### What this task involves
In the records below, the line with "intros Hnm. revert" opens the range and the line with "next_sep seg = (n, next) ->" closes it; print that range exactly and nothing else.

Saved data entries:

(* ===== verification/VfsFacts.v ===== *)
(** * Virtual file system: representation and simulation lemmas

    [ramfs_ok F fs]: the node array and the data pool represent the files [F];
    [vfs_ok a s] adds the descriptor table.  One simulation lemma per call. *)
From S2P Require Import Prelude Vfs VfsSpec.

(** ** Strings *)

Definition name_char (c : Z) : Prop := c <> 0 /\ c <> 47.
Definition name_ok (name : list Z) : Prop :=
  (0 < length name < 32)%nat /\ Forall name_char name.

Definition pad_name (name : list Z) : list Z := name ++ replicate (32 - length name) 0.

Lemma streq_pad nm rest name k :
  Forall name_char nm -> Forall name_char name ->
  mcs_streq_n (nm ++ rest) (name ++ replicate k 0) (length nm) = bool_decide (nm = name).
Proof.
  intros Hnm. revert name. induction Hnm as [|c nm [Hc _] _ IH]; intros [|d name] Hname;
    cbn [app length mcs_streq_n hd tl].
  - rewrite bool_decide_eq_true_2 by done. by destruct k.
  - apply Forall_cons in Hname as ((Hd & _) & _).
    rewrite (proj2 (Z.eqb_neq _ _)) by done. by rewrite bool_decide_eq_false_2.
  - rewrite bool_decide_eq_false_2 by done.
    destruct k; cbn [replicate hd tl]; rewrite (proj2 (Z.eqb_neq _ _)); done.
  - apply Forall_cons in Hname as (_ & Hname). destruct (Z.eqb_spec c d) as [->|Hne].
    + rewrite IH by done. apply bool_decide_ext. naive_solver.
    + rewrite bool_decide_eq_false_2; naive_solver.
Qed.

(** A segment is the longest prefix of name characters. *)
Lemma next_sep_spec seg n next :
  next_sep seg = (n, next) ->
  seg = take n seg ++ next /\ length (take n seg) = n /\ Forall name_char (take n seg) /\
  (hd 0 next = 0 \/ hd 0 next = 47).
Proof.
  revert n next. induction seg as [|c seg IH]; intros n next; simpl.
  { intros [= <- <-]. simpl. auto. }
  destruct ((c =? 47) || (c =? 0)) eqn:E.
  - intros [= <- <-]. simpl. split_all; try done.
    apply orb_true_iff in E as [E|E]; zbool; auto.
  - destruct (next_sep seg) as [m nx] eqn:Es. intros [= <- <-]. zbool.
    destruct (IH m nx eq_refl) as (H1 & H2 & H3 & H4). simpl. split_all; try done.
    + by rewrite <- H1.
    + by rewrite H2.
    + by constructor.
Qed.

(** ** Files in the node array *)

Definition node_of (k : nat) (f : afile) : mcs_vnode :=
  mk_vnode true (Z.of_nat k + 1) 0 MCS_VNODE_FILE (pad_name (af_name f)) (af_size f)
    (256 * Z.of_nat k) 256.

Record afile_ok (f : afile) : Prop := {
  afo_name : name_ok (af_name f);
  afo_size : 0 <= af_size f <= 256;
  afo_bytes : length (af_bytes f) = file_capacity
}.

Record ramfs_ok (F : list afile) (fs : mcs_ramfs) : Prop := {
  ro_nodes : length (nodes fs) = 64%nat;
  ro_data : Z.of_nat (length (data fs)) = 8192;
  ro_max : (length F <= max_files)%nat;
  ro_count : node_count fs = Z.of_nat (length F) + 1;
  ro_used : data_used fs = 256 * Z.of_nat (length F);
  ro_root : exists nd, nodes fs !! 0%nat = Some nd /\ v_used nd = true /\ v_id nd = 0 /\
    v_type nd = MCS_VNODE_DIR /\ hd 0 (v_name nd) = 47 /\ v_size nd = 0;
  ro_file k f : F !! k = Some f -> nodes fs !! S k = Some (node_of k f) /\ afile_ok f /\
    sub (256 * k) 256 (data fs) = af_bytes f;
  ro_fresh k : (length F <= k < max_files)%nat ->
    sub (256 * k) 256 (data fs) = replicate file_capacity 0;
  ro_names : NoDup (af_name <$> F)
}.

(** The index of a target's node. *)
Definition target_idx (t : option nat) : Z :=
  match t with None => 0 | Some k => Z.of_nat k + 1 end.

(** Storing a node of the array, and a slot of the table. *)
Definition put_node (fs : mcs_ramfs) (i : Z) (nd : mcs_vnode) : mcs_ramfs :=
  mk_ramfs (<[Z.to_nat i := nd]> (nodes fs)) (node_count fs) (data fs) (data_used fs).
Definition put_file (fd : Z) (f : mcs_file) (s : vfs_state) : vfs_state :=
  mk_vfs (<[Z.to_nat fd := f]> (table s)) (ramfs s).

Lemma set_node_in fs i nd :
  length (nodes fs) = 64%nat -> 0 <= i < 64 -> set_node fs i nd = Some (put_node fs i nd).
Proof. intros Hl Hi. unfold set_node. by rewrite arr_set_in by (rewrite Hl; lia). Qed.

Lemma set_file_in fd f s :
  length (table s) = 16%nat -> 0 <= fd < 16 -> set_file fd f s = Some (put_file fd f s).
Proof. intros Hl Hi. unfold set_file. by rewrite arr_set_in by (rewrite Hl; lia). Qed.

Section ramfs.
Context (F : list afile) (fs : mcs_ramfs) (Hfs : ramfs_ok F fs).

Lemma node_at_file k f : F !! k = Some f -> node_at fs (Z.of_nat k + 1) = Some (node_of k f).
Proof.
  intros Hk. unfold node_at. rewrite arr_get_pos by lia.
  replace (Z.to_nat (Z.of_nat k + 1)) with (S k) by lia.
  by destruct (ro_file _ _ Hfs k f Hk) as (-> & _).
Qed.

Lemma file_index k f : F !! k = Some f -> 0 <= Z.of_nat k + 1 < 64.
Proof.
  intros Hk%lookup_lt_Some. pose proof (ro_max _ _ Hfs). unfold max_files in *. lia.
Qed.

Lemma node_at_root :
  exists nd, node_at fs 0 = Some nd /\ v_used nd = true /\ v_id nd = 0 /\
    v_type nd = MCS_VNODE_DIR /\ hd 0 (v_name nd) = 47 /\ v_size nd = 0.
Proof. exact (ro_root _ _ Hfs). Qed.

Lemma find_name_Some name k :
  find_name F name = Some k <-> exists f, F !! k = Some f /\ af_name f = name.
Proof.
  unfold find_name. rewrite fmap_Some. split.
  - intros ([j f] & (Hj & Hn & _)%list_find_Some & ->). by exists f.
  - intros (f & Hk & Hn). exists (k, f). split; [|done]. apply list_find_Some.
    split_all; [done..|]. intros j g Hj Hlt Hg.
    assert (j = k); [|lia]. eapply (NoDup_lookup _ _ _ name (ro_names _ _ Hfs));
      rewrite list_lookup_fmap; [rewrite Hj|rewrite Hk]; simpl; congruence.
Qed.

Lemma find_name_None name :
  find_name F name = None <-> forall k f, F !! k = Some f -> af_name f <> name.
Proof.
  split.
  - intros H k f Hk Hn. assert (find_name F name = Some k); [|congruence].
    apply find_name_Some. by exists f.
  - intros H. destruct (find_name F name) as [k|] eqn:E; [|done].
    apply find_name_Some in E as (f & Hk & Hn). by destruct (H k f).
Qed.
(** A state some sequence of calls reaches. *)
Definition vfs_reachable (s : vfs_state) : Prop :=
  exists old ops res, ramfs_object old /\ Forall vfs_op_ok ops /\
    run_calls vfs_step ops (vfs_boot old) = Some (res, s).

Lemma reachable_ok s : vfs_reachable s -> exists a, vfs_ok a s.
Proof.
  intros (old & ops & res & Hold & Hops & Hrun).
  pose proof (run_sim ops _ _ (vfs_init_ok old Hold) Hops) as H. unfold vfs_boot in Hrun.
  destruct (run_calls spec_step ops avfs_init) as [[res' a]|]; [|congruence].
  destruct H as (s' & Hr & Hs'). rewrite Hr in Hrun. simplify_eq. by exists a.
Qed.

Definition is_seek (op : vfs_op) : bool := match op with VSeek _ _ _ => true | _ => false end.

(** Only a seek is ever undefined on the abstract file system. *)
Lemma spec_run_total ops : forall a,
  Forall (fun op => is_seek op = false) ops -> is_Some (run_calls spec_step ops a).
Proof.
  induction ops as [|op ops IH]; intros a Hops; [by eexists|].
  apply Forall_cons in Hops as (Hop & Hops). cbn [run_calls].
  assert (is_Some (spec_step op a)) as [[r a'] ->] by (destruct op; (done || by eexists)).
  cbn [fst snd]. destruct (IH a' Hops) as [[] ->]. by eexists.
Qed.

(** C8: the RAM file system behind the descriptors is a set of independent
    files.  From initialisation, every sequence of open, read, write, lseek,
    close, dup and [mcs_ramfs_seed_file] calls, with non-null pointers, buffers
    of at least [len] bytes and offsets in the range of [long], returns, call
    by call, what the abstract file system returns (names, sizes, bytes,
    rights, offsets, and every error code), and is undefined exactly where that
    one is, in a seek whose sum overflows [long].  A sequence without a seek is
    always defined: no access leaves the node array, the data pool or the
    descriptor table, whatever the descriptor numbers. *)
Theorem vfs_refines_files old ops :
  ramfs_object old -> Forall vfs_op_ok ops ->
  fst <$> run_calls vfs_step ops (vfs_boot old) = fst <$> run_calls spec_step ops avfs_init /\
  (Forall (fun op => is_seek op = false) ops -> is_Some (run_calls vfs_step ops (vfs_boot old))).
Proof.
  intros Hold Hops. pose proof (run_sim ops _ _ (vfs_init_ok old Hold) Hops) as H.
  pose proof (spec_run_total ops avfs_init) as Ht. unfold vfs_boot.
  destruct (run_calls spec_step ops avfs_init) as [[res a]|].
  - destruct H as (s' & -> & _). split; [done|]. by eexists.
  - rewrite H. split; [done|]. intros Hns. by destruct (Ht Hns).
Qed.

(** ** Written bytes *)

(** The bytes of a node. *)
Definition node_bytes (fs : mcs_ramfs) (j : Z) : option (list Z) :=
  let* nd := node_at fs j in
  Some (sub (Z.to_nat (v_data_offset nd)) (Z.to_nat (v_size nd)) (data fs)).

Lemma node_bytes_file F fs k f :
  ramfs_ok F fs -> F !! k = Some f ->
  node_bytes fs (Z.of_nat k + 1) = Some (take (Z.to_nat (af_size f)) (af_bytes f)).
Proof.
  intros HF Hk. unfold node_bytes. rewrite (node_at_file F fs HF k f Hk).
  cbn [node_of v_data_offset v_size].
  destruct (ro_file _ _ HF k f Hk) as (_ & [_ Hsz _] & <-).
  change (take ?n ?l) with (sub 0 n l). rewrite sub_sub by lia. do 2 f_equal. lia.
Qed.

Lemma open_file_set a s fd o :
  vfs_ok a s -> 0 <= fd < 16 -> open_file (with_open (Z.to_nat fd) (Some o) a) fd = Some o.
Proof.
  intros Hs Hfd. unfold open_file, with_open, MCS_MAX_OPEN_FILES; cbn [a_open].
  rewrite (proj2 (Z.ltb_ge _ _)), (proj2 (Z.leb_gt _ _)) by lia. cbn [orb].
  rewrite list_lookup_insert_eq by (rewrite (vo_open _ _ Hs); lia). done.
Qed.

### Answer to this exercise
  intros Hnm. revert name. induction Hnm as [|c nm [Hc _] _ IH]; intros [|d name] Hname;
    cbn [app length mcs_streq_n hd tl].
  - rewrite bool_decide_eq_true_2 by done. by destruct k.
  - apply Forall_cons in Hname as ((Hd & _) & _).
    rewrite (proj2 (Z.eqb_neq _ _)) by done. by rewrite bool_decide_eq_false_2.
  - rewrite bool_decide_eq_false_2 by done.
    destruct k; cbn [replicate hd tl]; rewrite (proj2 (Z.eqb_neq _ _)); done.
  - apply Forall_cons in Hname as (_ & Hname). destruct (Z.eqb_spec c d) as [->|Hne].
    + rewrite IH by done. apply bool_decide_ext. naive_solver.
    + rewrite bool_decide_eq_false_2; naive_solver.
Qed.

(** A segment is the longest prefix of name characters. *)
Lemma next_sep_spec seg n next :
  next_sep seg = (n, next) ->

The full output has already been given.